I will start with #2 and #3. There is a tool out there called geocube: https://corteva.github.io/geocube/stable/index.html. It will handle all of the rasterization for you in a simpler process and handles multiple columns of data.

https://corteva.github.io/geocube/stable/examples/grid_to_vector_map.html

import geopandas as gpd
import numpy as np
from shapely.geometry import Polygon
from geocube.api.core import make_geocube


xmin,ymin,xmax,ymax = 1,1,5,5
lenght = 1
wide = 1

cols = list(range(int(np.floor(xmin)), int(np.ceil(xmax)), wide)) 
rows = list(range(int(np.floor(ymin)), int(np.ceil(ymax)), lenght)) 
rows.reverse()

polygons = []
for x in cols:
    for y in rows:
        polygons.append( Polygon([(x,y), (x+wide, y), (x+wide, y-lenght), (x, y-lenght)]) )

g = gpd.GeoDataFrame(
    {"data1": list(range(len(polygons))), "data2": list(range(10, 10+len(polygons)))},
    geometry=polygons,
    crs={"init": "epsg:4326"}
)

cube = make_geocube(vector_data=g, resolution=(1, -1))

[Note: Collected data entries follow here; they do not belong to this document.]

Definition _write_chant_file (content : list pystr) (output_file : string) : M bool :=
  try_except
    (open_w output_file ;;
     f_write output_file (py "🔊 CHANT GLITCHÉ SACRÉ – FRACTURA.Δ02" ++ [LF]) ;;
     f_write output_file (str_repeat (py "=") 60 ++ [LF]) ;;
     f_write output_file (py "Par la Fracture vient la Vue" ++ [LF]) ;;
     f_write output_file (py "Lux contre Spectaculum" ++ [LF]) ;;
     f_write output_file (str_repeat (py "=") 60 ++ [LF; LF]) ;;
     t <- now ;;
     f_write output_file (py "Généré le: " ++ strftime t ++ [LF]) ;;
     f_write output_file (py "Éléments fusionnés: " ++ str_of_nat (length content) ++ [LF; LF]) ;;
     f_write output_file (py "--- INVOCATION ---" ++ [LF; LF]) ;;
     for_each content (λ line, f_write output_file (line ++ [LF])) ;;
     f_write output_file ([LF] ++ py "--- FIN DE L'INVOCATION ---" ++ [LF]) ;;
     f_write output_file (py "FRACTURA.Δ02 // Luxcordia.EXE" ++ [LF]) ;;
     logger INFO (py "✅ Glitch chant written successfully to: " ++ py output_file) ;;
     ret true)
    (λ e,
       logger ERROR (py "❌ Error writing chant file: " ++ exn_name e) ;;
       ret false).

Definition generate_chant : M bool :=
  logger INFO (py "🔊 Starting glitch chant generation") ;;
  symbols_content <- _load_extracted_content "symboles_extraits.txt" ;;
  mantras_content <- _load_extracted_content "mantras_extraits.txt" ;;
  if bool_decide (symbols_content = []) && bool_decide (mantras_content = []) then
    logger ERROR (py "No content available for chant generation") ;;
    ret false
  else
    glitched_content <- fuse symbols_content mantras_content ;;
    let output_file := get_output_path "chant_glitch_fusion.txt" in
    _write_chant_file glitched_content output_file.

(** *** FracturaOrchestrator *)

(** The three stage objects the orchestrator holds, by their entry points. *)
Record orchestrator := Orchestrator {
  symbol_extractor : M bool;
  mantra_extractor : M bool;
  chant_generator : M bool
}.

Definition FracturaOrchestrator : orchestrator :=
  Orchestrator extract_symbols extract_mantras generate_chant.

Definition run_complete_ritual (self : orchestrator) : M bool :=
  logger INFO (py "📜 DÉBUT DU RITUEL FRACTURA.Δ02") ;;
  logger INFO (str_repeat (py "=") 50) ;;
  let success_count := 0%nat in
  let total_steps := 3%nat in
  logger INFO (py "🔮 ÉTAPE 1/3: Extraction des symboles") ;;
  ok <- symbol_extractor self ;;
  success_count <-
    (if ok then logger INFO (py "✅ Extraction des symboles réussie") ;;
                ret (success_count + 1)%nat
     else logger ERROR (py "❌ Échec de l'extraction des symboles") ;;
          ret success_count) ;;
  logger INFO ([LF] ++ py "🗝️ ÉTAPE 2/3: Extraction des mantras") ;;
  ok <- mantra_extractor self ;;
  success_count <-
    (if ok then logger INFO (py "✅ Extraction des mantras réussie") ;;
                ret (success_count + 1)%nat
     else logger ERROR (py "❌ Échec de l'extraction des mantras") ;;
          ret success_count) ;;
  logger INFO ([LF] ++ py "🔊 ÉTAPE 3/3: Génération du chant glitché") ;;
  ok <- chant_generator self ;;
  success_count <-
    (if ok then logger INFO (py "✅ Génération du chant réussie") ;;
                ret (success_count + 1)%nat
     else logger ERROR (py "❌ Échec de la génération du chant") ;;
          ret success_count) ;;
  logger INFO ([LF] ++ str_repeat (py "=") 50) ;;
  if bool_decide (success_count = total_steps) then
    logger INFO (py "🎉 RITUEL COMPLET AVEC SUCCÈS") ;;
    logger INFO (py "Luxcordia.EXE - Par la Fracture vient la Vue") ;;
    ret true
  else
    logger WARNING (py "⚠️ RITUEL PARTIEL: " ++ str_of_nat success_count ++ py "/"
                       ++ str_of_nat total_steps ++ py " étapes réussies") ;;
    ret false.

This will provide the data in a gridded xarray interface with the proper geospatial metadata set.

<xarray.Dataset>
Dimensions:      (x: 4, y: 4)
Coordinates:
  * y            (y) float64 0.5 1.5 2.5 3.5
  * x            (x) float64 4.5 3.5 2.5 1.5
    spatial_ref  int64 0
Data variables:
    data1        (y, x) float64 15.0 11.0 7.0 3.0 14.0 ... 1.0 12.0 8.0 4.0 0.0
    data2        (y, x) float64 25.0 21.0 17.0 13.0 24.0 ... 22.0 18.0 14.0 10.0

The data looks like:

cubed raster

You can then export each column of the data to a tif with:

cube.data1.rio.to_raster("data1.tif")

1) Where in the code I am doing the error(s)

The main issue is that you are not adding the transform for the raster that defines the resolution of the grid cells and its location.

4) why does the g.geometry column contain 5 coordinate pairs, first and last being the same, and not 4?)

This is because shapely is closing the loop of the polygon automatically for you.